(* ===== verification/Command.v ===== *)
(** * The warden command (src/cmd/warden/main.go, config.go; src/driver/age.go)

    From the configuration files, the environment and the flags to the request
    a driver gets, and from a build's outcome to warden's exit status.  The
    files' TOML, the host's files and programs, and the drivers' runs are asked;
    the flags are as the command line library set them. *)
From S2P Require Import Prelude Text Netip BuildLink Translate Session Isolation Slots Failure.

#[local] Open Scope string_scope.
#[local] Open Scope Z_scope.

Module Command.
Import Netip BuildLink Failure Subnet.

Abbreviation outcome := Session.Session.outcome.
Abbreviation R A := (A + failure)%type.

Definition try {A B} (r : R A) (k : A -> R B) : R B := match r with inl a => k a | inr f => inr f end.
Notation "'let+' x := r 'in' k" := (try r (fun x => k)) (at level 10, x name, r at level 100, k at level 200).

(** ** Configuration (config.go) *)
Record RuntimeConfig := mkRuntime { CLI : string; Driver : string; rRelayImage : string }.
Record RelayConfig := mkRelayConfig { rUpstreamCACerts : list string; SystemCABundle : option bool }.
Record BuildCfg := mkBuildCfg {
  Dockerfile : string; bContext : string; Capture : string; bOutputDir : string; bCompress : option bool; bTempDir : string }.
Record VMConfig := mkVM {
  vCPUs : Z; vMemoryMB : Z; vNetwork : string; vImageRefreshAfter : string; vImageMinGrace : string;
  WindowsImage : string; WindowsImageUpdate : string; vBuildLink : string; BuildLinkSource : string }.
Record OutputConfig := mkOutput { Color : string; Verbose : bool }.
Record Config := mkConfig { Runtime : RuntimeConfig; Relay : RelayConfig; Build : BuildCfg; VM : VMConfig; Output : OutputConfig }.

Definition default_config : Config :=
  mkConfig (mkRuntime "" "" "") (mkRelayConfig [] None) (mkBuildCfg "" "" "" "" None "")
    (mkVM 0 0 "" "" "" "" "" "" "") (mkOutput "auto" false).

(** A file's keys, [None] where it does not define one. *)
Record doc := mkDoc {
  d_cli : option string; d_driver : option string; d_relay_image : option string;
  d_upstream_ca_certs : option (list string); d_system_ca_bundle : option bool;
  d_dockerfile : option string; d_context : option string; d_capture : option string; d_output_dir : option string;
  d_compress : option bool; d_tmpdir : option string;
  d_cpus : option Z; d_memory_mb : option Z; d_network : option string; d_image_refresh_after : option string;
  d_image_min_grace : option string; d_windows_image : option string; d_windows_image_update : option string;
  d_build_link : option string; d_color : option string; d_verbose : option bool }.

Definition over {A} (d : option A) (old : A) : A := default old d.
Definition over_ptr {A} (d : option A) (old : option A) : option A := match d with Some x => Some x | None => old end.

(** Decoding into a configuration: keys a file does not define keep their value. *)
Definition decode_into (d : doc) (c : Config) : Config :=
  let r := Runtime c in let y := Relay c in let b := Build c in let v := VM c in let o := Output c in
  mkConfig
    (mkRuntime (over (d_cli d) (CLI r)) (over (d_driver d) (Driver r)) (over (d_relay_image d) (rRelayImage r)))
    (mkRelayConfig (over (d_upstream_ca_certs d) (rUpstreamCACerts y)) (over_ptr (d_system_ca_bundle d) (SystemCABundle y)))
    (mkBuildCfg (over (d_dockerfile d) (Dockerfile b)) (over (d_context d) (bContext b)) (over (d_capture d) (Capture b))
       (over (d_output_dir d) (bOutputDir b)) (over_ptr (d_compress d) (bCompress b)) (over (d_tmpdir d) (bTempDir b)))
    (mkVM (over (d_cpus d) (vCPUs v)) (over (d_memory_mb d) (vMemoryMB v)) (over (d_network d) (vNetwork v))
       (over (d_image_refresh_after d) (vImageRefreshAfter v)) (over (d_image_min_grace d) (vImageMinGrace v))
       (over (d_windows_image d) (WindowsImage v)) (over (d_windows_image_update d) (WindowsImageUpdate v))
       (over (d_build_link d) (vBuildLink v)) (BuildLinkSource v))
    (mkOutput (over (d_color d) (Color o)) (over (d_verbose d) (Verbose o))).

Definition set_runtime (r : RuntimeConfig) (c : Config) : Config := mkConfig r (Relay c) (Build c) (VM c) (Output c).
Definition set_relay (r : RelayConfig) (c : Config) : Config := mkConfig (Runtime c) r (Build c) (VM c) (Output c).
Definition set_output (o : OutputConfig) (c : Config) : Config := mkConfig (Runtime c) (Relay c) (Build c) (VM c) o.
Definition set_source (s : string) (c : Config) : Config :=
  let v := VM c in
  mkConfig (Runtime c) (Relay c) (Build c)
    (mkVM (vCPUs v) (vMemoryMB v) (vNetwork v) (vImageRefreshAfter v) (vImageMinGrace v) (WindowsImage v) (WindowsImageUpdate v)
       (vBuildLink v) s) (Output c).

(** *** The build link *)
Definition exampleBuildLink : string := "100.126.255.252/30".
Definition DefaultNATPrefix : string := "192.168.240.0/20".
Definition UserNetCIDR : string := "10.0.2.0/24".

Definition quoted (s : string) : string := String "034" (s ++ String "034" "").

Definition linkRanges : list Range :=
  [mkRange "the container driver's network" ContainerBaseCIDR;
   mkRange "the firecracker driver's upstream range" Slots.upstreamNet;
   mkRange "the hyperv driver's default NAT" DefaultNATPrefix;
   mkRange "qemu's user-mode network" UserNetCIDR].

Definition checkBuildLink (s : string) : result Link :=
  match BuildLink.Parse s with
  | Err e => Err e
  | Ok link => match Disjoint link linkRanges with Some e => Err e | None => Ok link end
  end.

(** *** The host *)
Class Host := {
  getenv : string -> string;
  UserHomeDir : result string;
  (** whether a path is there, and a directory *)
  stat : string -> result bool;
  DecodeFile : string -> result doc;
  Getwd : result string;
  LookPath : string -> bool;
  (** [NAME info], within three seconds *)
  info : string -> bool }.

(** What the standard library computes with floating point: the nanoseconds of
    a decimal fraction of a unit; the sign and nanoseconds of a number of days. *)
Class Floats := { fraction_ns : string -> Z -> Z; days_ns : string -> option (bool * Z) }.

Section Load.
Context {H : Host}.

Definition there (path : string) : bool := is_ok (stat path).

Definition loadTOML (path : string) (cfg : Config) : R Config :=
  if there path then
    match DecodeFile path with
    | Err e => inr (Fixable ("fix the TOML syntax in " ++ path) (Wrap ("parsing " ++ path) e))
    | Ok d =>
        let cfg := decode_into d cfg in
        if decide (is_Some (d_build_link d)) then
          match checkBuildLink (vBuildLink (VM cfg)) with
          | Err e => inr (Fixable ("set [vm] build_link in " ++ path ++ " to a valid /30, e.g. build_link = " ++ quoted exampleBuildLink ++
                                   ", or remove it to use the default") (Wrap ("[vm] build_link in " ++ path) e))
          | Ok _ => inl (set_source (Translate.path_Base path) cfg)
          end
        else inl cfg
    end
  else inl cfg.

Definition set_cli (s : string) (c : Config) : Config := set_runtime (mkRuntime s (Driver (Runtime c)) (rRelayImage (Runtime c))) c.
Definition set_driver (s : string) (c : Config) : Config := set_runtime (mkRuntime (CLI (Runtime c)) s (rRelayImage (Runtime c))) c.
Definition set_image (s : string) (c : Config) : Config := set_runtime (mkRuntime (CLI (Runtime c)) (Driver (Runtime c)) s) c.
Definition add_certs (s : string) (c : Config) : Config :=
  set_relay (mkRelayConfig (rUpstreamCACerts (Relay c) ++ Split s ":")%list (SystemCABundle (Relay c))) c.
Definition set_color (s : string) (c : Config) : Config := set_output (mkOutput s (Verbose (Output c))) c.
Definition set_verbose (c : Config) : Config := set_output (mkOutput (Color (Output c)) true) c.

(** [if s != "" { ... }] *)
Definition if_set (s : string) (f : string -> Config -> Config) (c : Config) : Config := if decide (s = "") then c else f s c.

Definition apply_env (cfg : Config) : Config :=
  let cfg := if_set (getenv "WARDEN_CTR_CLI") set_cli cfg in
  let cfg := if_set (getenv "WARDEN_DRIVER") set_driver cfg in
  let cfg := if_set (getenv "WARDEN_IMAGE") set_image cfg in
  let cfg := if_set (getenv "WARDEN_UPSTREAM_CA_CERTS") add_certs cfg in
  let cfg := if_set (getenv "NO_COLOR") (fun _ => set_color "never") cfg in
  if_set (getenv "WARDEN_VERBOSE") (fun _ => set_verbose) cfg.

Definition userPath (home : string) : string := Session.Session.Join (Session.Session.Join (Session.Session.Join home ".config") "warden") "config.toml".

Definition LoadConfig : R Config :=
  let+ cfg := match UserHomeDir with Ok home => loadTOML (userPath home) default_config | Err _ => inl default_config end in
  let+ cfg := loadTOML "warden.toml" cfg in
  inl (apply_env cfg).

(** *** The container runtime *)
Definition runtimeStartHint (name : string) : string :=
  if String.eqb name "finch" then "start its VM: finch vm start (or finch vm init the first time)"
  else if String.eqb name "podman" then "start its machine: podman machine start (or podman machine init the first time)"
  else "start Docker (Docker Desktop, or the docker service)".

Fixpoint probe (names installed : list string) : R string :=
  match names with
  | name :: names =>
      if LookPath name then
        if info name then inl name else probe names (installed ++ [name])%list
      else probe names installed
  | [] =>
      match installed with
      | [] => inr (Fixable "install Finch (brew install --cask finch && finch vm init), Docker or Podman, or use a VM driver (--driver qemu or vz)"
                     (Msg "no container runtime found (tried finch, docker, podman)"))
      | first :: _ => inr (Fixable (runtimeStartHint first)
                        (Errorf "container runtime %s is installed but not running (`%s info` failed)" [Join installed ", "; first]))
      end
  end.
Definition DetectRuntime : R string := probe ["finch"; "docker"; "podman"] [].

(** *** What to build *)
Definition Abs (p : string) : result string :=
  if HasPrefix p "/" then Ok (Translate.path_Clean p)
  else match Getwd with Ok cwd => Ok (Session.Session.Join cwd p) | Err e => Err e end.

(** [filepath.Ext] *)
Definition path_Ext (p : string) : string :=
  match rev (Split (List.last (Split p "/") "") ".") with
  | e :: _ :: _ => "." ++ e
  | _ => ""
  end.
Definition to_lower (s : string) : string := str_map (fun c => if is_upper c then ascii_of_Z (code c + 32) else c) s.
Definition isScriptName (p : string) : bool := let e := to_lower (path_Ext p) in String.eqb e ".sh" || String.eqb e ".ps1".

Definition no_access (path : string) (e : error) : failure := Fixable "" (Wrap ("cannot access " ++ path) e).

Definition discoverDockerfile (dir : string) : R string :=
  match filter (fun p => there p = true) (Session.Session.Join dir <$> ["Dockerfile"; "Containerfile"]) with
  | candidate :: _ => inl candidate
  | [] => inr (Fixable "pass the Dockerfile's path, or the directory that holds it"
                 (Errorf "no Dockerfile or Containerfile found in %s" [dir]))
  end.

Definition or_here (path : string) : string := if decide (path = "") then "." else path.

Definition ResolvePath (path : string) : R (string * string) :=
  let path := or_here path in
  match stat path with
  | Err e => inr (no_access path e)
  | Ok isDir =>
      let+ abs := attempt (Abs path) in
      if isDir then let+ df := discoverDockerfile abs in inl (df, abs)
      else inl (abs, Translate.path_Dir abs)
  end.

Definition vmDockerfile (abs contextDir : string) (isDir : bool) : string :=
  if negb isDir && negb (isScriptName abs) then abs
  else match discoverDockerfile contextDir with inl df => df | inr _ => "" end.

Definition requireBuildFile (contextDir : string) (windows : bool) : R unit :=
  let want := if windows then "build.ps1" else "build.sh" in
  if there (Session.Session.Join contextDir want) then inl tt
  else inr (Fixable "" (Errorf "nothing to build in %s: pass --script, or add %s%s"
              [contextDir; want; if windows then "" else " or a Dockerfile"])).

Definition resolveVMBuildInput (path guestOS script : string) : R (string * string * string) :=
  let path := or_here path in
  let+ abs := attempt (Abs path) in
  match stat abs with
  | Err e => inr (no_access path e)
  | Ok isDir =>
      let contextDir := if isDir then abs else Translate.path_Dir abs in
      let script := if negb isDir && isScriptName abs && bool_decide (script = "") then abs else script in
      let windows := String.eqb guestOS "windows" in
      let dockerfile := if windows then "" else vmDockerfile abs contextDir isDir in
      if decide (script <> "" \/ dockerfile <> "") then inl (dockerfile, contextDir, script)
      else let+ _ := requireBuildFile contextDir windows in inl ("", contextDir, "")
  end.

### Exercise:
Beginning with the first line of the entries, repeat each line exactly until you have reproduced the one containing "files' TOML, the", and add nothing further.

### Task answer:
(* ===== verification/Command.v ===== *)
(** * The warden command (src/cmd/warden/main.go, config.go; src/driver/age.go)

    From the configuration files, the environment and the flags to the request
    a driver gets, and from a build's outcome to warden's exit status.  The
    files' TOML, the host's files and programs, and the drivers' runs are asked;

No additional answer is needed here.